REC vs Power Finance Corporation: Which Power Sector Financier Should You Choose?

In India’s power sector transformation, two Maharatnas lead the financing charge — REC Limited and Power Finance Corporation Limited (PFC).
Both are cornerstone public sector enterprises funding generation, transmission, and renewable energy infrastructure. This analysis helps investors choose between the two, comparing financial strength, valuations, and strategic positioning for FY 2024–25.
Company Profiles
REC Limited:
Founded in 1969, REC is a specialist NBFC dedicated to financing power infrastructure and renewable energy. It’s the nodal agency for RDSS and rooftop solar schemes, disbursing a record ₹1.91 lakh crore in FY25 and posting a net profit of ₹15,713 crore. With AAA credit ratings, a strong ESG focus, and digital transformation, REC is becoming a leader in green financing.

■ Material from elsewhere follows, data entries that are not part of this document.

Lemma skip_spaces_app (ws r : list ascii) :
  forallb is_space ws = true ->
  match r with c :: _ => is_space c = false | [] => True end ->
  skip_spaces (ws ++ r) = r.
Proof.
  intros H Hr. induction ws as [| c ws IH]; cbn [app skip_spaces].
  - destruct r as [| c r]; [reflexivity |]. cbn [skip_spaces]. now rewrite Hr.
  - cbn [forallb] in H. apply andb_prop in H as [-> H]. now apply IH.
Qed.

Lemma string_of_list_app (a b : list ascii) :
  string_of_list_ascii (a ++ b) = string_of_list_ascii a +:+ string_of_list_ascii b.
Proof. induction a as [| c a IH]; cbn; [reflexivity | now rewrite IH]. Qed.

(** X23. A line is a Section 3 marker exactly when, trimmed, it starts
    with "3.", any amount of white space, and the words "In-Meeting
    Activities" in any letter case; what follows the words does not
    matter. *)
Theorem is_section3_spec (l : string) :
  is_section3 l = true
  <-> exists ws name rest,
        trim l = "3." +:+ ws +:+ name +:+ rest
        /\ forallb is_space (list_ascii_of_string ws) = true
        /\ map Regex.canon (list_ascii_of_string name)
           = map Regex.canon (list_ascii_of_string "In-Meeting Activities").
Proof.
  rewrite is_section3_scan. split.
  - destruct (list_ascii_of_string (trim l)) as [| c0 [| c1 r]] eqn:E; try discriminate.
    destruct (Ascii.eqb_spec "3" c0) as [<- |]; [| discriminate].
    destruct (Ascii.eqb_spec "." c1) as [<- |]; [| discriminate]. cbn [andb].
    destruct (ci_strip "In-Meeting Activities" (skip_spaces r)) as [rest |] eqn:S;
      [| discriminate].
    intros _. apply ci_strip_spec in S as (name & En & M).
    destruct (skip_spaces_spec r) as (ws & Er & Hws).
    exists (string_of_list_ascii ws), (string_of_list_ascii name),
      (string_of_list_ascii rest).
    rewrite !list_ascii_of_string_of_list_ascii. split; [| auto].
    rewrite <- (string_of_list_ascii_of_string (trim l)), E, Er, En.
    cbn [string_of_list_ascii String.append]. now rewrite !string_of_list_app.
  - intros (ws & name & rest & -> & Hws & M).
    cbn [String.append list_ascii_of_string]. rewrite Ascii.eqb_refl. cbn [andb].
    rewrite !list_ascii_app.
    destruct (list_ascii_of_string name) as [| x name'] eqn:En; [discriminate M |].
    rewrite skip_spaces_app.
    + assert (S : ci_strip "In-Meeting Activities"
                    ((x :: name') ++ list_ascii_of_string rest)%list
                  = Some (list_ascii_of_string rest)).
      { apply ci_strip_spec. exists (x :: name'). auto. }
      now rewrite S.
    + exact Hws.
    + cbn [app]. cbn in M. injection M as Mx _.
      destruct (is_space x) eqn:Hx; [| reflexivity].
      apply space_not_I in Hx. rewrite Mx in Hx. now rewrite Ascii.eqb_refl in Hx.
Qed.

(** ** Where the module code is found in a file name *)

Definition ends_word (s : string) : bool :=
  match last_char s with Some c => Regex.is_word c | None => false end.

Definition starts_word (s : string) : bool :=
  match s with String c _ => Regex.is_word c | EmptyString => false end.

(** Eight characters that read as a module code, in either case. *)
Definition module_code_like (m : string) : Prop :=
  exists l1 l2 d1 d2 d3 d4 n u,
    m = string_of_list_ascii [l1; l2; d1; d2; d3; d4; n; u]
    /\ Regex.upper_i l1 = true /\ Regex.upper_i l2 = true
    /\ is_digit d1 = true /\ is_digit d2 = true
    /\ is_digit d3 = true /\ is_digit d4 = true
    /\ Ascii.eqb (Regex.canon n) (Regex.canon "N") = true
    /\ Ascii.eqb (Regex.canon u) (Regex.canon "U") = true.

Power Finance Corporation (PFC):
Established in 1986, PFC is India’s largest power-sector NBFC, extending loans across power, infrastructure, and logistics. It sanctioned ₹3.61 lakh crore and disbursed ₹1.68 lakh crore in FY25, reporting ₹17,352 crore in net profit. PFC enjoys sovereign-comparable ratings, a diversified loan book, and strong government backing—making it the sector’s anchor financier.
Comparative Snapshot (FY 2024–25)
| Metric | REC Limited | PFC Limited |
| Revenue from Operations | ₹55,911 Cr | ₹53,127 Cr |
| Net Profit (PAT) | ₹15,713 Cr | ₹17,352 Cr |
| Loan Sanctions | ₹3,37,179 Cr | ₹3,61,068 Cr |
| Loan Book | ₹5,66,883 Cr | ₹5,43,120 Cr |
| RONW | 21.46% | 20.40% |
| P/E Ratio | 7.21 | 7.88 |
| Net NPA Ratio | 0.24% | 0.39% |
| Dividend Yield | ~8% (₹18/share) | ~15.8% (₹15.8/share) |
Stock Market Performance
In FY25, both stocks rewarded long-term investors handsomely.
- REC surged over 140% YoY, backed by growth in green finance and strong profitability.
- PFC gained around 120%, supported by steady income and its highest-ever dividend yield among PSUs.
Both have outperformed the Nifty PSU Index, signaling investor confidence in India’s energy financing story.
Valuation & Financial Commentary
Despite similar fundamentals, REC trades at slightly lower valuation multiples, offering better growth-adjusted returns.
- REC: P/E 7.21, P/B 1.24
- PFC: P/E 7.88, P/B 1.13
PFC’s high dividend yield (~15.8%) makes it an ideal pick for income-focused investors, while REC’s higher RONW and NIM make it appealing for growth investors seeking exposure to renewable lending.
Sector Outlook: Powering India’s Growth
India aims to achieve 500 GW of renewable capacity by 2030, fueling unprecedented investment needs in green and grid infrastructure.
Both REC and PFC are critical to this energy transition—funding projects in solar, green hydrogen, EV infrastructure, and power distribution reforms. With robust balance sheets and government support, these PSUs are well-positioned to capitalize on the next decade of energy expansion.
Qualitative Insights
| Aspect | REC Limited | PFC Limited |
| Focus | Power & Renewable Financing | Power and Infrastructure Financing |
| Strength | ESG-driven, AAA-rated, digital-first | Largest NBFC, government-backed |
| Opportunity | Rooftop Solar, Green Hydrogen, EVs | Infra Expansion, Clean Energy Projects |
| Threat | Sector Concentration | Interest Rate Volatility |
Conclusion & Recommendation
Both REC and PFC are financially sound, dividend-rich, and strategically vital to India’s clean energy mission.
- Growth Investors: Prefer REC for its innovation in green finance and strong return ratios.
- Value & Income Investors: Choose PFC for its industry-leading dividend yield, scale, and stability.
Your choice depends on risk appetite and portfolio goals—but either way, these PSU giants remain long-term compounding stories in India’s power finance sector.